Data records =
(** * bingo language server: package loading, type-check caching and
      position resolution

    A shallow embedding of [langserver]'s loader ([posForFileOffset],
    [buildPackageForNamedFileInMultiPackageDir], [typecheck],
    [cachedTypecheck], [loadPackage]) together with the properties its
    specification states about them.

    Go values are modelled as follows.
    - [string] is Rocq's [string]; [int] is [Z].
    - A [nil]-able pointer is an [option loc]; the structs it points to
      live in a heap, so that copies and aliasing are visible.
    - A slice of strings is a header (backing array, length, capacity)
      over an array stored in the heap; [append] writes in place when
      the capacity allows and allocates otherwise.
    - A pair [(value, error)] is a pair of options, the [nil] error being
      [None].
    - A run-time panic is the outcome [Panic]. *)

From Stdlib Require Import ZArith.
From stdpp Require Import gmap strings list fin_maps.

Local Open Scope string_scope.
Local Open Scope Z_scope.
Local Open Scope list_scope.

(** ** Go's [strings] package *)

Module strings.

(** [strings.HasSuffix]:
    [len(s) >= len(suffix) && s[len(s)-len(suffix):] == suffix]. *)
Definition HasSuffix (s suffix : string) : bool :=
  (String.length suffix <=? String.length s)%nat
  && String.eqb
       (String.substring (String.length s - String.length suffix)
                         (String.length suffix) s)
       suffix.

(** [strings.TrimSuffix]: [s[:len(s)-len(suffix)]] when [s] has the
    suffix, [s] otherwise. *)
Definition TrimSuffix (s suffix : string) : string :=
  if HasSuffix s suffix
  then String.substring 0 (String.length s - String.length suffix) s
  else s.

End strings.

(** ** go/build *)

Module build.

(** [*build.MultiplePackageError]: [Files] lists the files of a
    directory and [Packages], at the same indices, the package name
    each one declares. *)
Record MultiplePackageError : Type := mkMultiplePackageError {
  mpDir : string;
  Packages : list string;
  Files : list string
}.

(** The fields of [build.Package] the type-checker reads. It only reads
    them, so the descriptor is a value here. *)
Record Package : Type := mkPackage {
  ImportPath : string;
  Dir : string;
  Name : string;
  GoFiles : list string;
  TestGoFiles : list string;
  XTestGoFiles : list string
}.

End build.

(** ** Errors *)

(** An argument of a [fmt.Errorf] call, tagged by its verb. *)
Inductive fmt_arg : Type :=
| ArgS (s : string)   (* %s *)
| ArgQ (s : string)   (* %q *)
| ArgD (n : Z).       (* %d *)

(** The [error] values that occur in the loader: go/build's
    MultiplePackageError, the errors made by [fmt.Errorf] (kept as the
    format and its arguments), and errors handed back by collaborators. *)
Inductive error : Type :=
| ErrMultiplePackage (m : build.MultiplePackageError)
| Errorf (format : string) (args : list fmt_arg)
| ExternalError (msg : string).

(** [isMultiplePackageError]: the type assertion of [err] to go/build's
    MultiplePackageError. *)
Definition isMultiplePackageError (err : error) : bool :=
  match err with
  | ErrMultiplePackage _ => true
  | _ => false
  end.

(** ** Source positions (go/token) *)

Module token.

Definition Pos := Z.
Definition NoPos : Pos := 0.

(** A [token.File], identified by its name, base and size. *)
Record File : Type := mkFile {
  Name : string;
  Base : Z;
  Size : Z
}.

(** A [token.FileSet]: its files in the order [Iterate] visits them. *)
Definition FileSet := list File.

(** [FileSet.Iterate]: calls [f] on each file in order until it
    returns [false]. The callback is a closure; [S] is the state of the
    variables it captures. *)
Fixpoint Iterate {S : Type} (fset : FileSet) (f : File -> S -> S * bool) (s : S) : S :=
  match fset with
  | [] => s
  | ff :: rest =>
      let '(s', continue) := f ff s in
      if continue then Iterate rest f s' else s'
  end.

End token.

(** ** The heap: package descriptors and string arrays *)

Definition loc := positive.

(** A [[]string] header. The [nil] slice has no backing array. *)
Inductive slice : Type :=
| nil_slice
| Slice (arr : loc) (len cap : nat).

Definition slice_len (s : slice) : nat :=
  match s with
  | nil_slice => 0%nat
  | Slice _ len _ => len
  end.

Module packages.

(** The fields of [packages.Package] the loader reads or writes.
    [Fset] is only read. *)
Record Package : Type := mkPackage {
  PkgPath : string;
  Name : string;
  GoFiles : slice;
  Fset : token.FileSet
}.

Definition with_Name (n : string) (p : Package) : Package :=
  {| PkgPath := PkgPath p; Name := n; GoFiles := GoFiles p; Fset := Fset p |}.

Definition with_GoFiles (s : slice) (p : Package) : Package :=
  {| PkgPath := PkgPath p; Name := Name p; GoFiles := s; Fset := Fset p |}.

End packages.

Record heap : Type := mkHeap {
  pkgs : gmap loc packages.Package;
  arrs : gmap loc (list string)
}.

Definition set_pkgs (f : gmap loc packages.Package -> gmap loc packages.Package)
    (h : heap) : heap :=
  {| pkgs := f (pkgs h); arrs := arrs h |}.

Definition set_arrs (f : gmap loc (list string) -> gmap loc (list string))
    (h : heap) : heap :=
  {| pkgs := pkgs h; arrs := f (arrs h) |}.

(** The result of running a piece of code on a state [St]: it returns a
    value, or it panics. *)
Inductive outcome (St A : Type) : Type :=
| Ret (a : A) (s : St)
| Panic (s : St).
Arguments Ret {St A} a s.
Arguments Panic {St A} s.

Definition bind {St A B : Type} (m : St -> outcome St A) (k : A -> St -> outcome St B)
  : St -> outcome St B :=
  fun s => match m s with
           | Ret a s' => k a s'
           | Panic s' => Panic s'
           end.

Notation "'do' x <- m ; k" := (bind m (fun x => k))
  (at level 10, x name, m at level 100, k at level 200).

(** The elements a slice denotes in a heap, when its header lies within
    its array. *)
Definition slice_elems (h : heap) (s : slice) : option (list string) :=
  match s with
  | nil_slice => Some []
  | Slice a len cap =>
      match arrs h !! a with
      | Some l => if (len <=? length l)%nat then Some (take len l) else None
      | None => None
      end
  end.

(** [s[i]]: an index beyond the length panics. *)
Definition slice_index (s : slice) (i : nat) : heap -> outcome heap string :=
  fun h =>
    match s with
    | nil_slice => Panic h
    | Slice a len cap =>
        if (i <? len)%nat then
          match arrs h !! a ≫= (λ l, l !! i) with
          | Some x => Ret x h
          | None => Panic h
          end
        else Panic h
    end.

(** [*p] for a pointer [p]: dereferencing [nil] panics. *)
Definition deref (p : option loc) : heap -> outcome heap packages.Package :=
  fun h =>
    match p ≫= (λ l, pkgs h !! l) with
    | Some v => Ret v h
    | None => Panic h
    end.

(** [&v] for a local [v] that escapes: a new heap cell holding [v]. *)
Definition new_pkg (v : packages.Package) : heap -> outcome heap loc :=
  fun h =>
    let l := fresh (dom (pkgs h)) in
    Ret l (set_pkgs (insert l v) h).

(** [p.field = x], written as the update [f] of the struct at [p]. *)
Definition update_pkg (p : loc) (f : packages.Package -> packages.Package)
  : heap -> outcome heap unit :=
  fun h =>
    match pkgs h !! p with
    | Some _ => Ret tt (set_pkgs (alter f p) h)
    | None => Panic h
    end.

(** [m[k]] on a [map[string]string]: a missing key reads as the zero
    value, the empty string. *)
Definition map_index (m : gmap string string) (k : string) : string :=
  default "" (m !! k).

Section Loader.

(** The spare capacity the runtime adds when [append] has to grow a
    slice of old capacity [cap] to hold [n] elements. *)
Variable spare : nat -> nat -> nat.

(** [filepath.Dir]. *)
Variable filepath_Dir : string -> string.

(** [append(s, x)]. With room left, [x] is written into the backing
    array at index [len]; otherwise a new array is allocated, the
    elements are copied into it and [x] is added. *)
Definition append (s : slice) (x : string) : heap -> outcome heap slice :=
  fun h =>
    let grow (old : list string) (cap : nat) :=
      let a' := fresh (dom (arrs h)) in
      let n := S (length old) in
      let extra := spare cap n in
      Ret (Slice a' n (n + extra))
          (set_arrs (insert a' (old ++ x :: replicate extra "")) h) in
    match s with
    | nil_slice => grow [] 0%nat
    | Slice a len cap =>
        match arrs h !! a with
        | None => Panic h
        | Some l =>
            if (len <? cap)%nat
            then Ret (Slice a (S len) cap) (set_arrs (insert a (<[len:=x]> l)) h)
            else grow (take len l) cap
        end
    end.

(** The loop [for i, f := range m.Files { fileToPkgName[f] = m.Packages[i] }],
    from index [i] on. [m.Packages[i]] panics, here [None], when
    [Packages] is shorter than [Files]. *)
Fixpoint fileToPkgName_from (i : nat) (files packages : list string)
    (fileToPkgName : gmap string string) : option (gmap string string) :=
  match files with
  | [] => Some fileToPkgName
  | f :: rest =>
      match packages !! i with
      | Some p => fileToPkgName_from (S i) rest packages (<[f:=p]> fileToPkgName)
      | None => None
      end
  end.

Definition make_fileToPkgName (m : build.MultiplePackageError)
  : heap -> outcome heap (gmap string string) :=
  fun h =>
    match fileToPkgName_from 0 (build.Files m) (build.Packages m) ∅ with
    | Some fileToPkgName => Ret fileToPkgName h
    | None => Panic h
    end.

(** The body of [for _, f := range files] in [filterToFilesInPackage],
    with [todo] iterations left from index [i]. The element is read
    from the heap as it is at that iteration. *)
Fixpoint filterToFilesInPackage_from (fileToPkgName : gmap string string)
    (files : slice) (pkgName : string) (todo i : nat) (keep : slice)
  : heap -> outcome heap slice :=
  match todo with
  | O => Ret keep
  | S todo' =>
      do f <- slice_index files i;
      if String.eqb (map_index fileToPkgName f) pkgName
      then do keep' <- append keep f;
           filterToFilesInPackage_from fileToPkgName files pkgName todo' (S i) keep'
      else filterToFilesInPackage_from fileToPkgName files pkgName todo' (S i) keep
  end.

(** The closure [filterToFilesInPackage]; it captures [fileToPkgName]. *)
Definition filterToFilesInPackage (fileToPkgName : gmap string string)
    (files : slice) (pkgName : string) : heap -> outcome heap slice :=
  filterToFilesInPackage_from fileToPkgName files pkgName (slice_len files) 0 nil_slice.

Definition buildPackageForNamedFileInMultiPackageDir
    (bpkg : option loc) (m : build.MultiplePackageError) (filename : string)
  : heap -> outcome heap (option loc * option error) :=
  do copy <- deref bpkg;
  do bpkg <- new_pkg copy;
  do fileToPkgName <- make_fileToPkgName m;
  let pkgName := map_index fileToPkgName filename in
  if String.eqb pkgName "" then
    do cur <- deref (Some bpkg);
    Ret (None,
         Some (Errorf "package %q in %s has no file %q"
                 [ArgQ (packages.PkgPath cur); ArgS (filepath_Dir filename);
                  ArgQ filename]))
  else
    do _ <- update_pkg bpkg (packages.with_Name pkgName);
    let nonXTestPkgName :=
      if strings.HasSuffix pkgName "_test"
      then strings.TrimSuffix pkgName "_test"
      else pkgName in
    do cur <- deref (Some bpkg);
    do keep <- filterToFilesInPackage fileToPkgName (packages.GoFiles cur) nonXTestPkgName;
    do _ <- update_pkg bpkg (packages.with_GoFiles keep);
    Ret (Some bpkg, None).

End Loader.

(** ** [posForFileOffset] *)

Section Positions.

(** [util.PathEqual], the path comparison of the language server. *)
Variable PathEqual : string -> string -> bool.

(** [File.Pos] of go/token: the position of an offset of a file. *)
Variable File_Pos : token.File -> Z -> token.Pos.

Definition posForFileOffset (fset : token.FileSet) (filename : string) (offset : Z)
  : token.Pos :=
  let f : option token.File :=
    token.Iterate fset
      (fun ff f =>
         if PathEqual (token.Name ff) filename
         then (Some ff, false) (* break out of loop *)
         else (f, true))
      None in
  match f with
  | None => token.NoPos
  | Some f => File_Pos f offset
  end.

End Positions.

(** ** Tracing (opentracing) *)

Definition Span := nat.

(** What the collaborators are asked to do, in order: spans started and
    finished on the tracer, and programs loaded by the go/loader. *)
Inductive event : Type :=
| EvStartSpan (operationName : string) (tags : list (string * string))
              (childOf : Span) (span : Span)
| EvFinish (span : Span)
| EvLoad (path : string) (filenames : list string).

Goal of the exercise =
Look above for the line with "Module strings." and the line with "(String.substring (String.length s"; transcribe both and all lines in between, exactly, and nothing else.

Task solution =
Module strings.

(** [strings.HasSuffix]:
    [len(s) >= len(suffix) && s[len(s)-len(suffix):] == suffix]. *)
Definition HasSuffix (s suffix : string) : bool :=
  (String.length suffix <=? String.length s)%nat
  && String.eqb
       (String.substring (String.length s - String.length suffix)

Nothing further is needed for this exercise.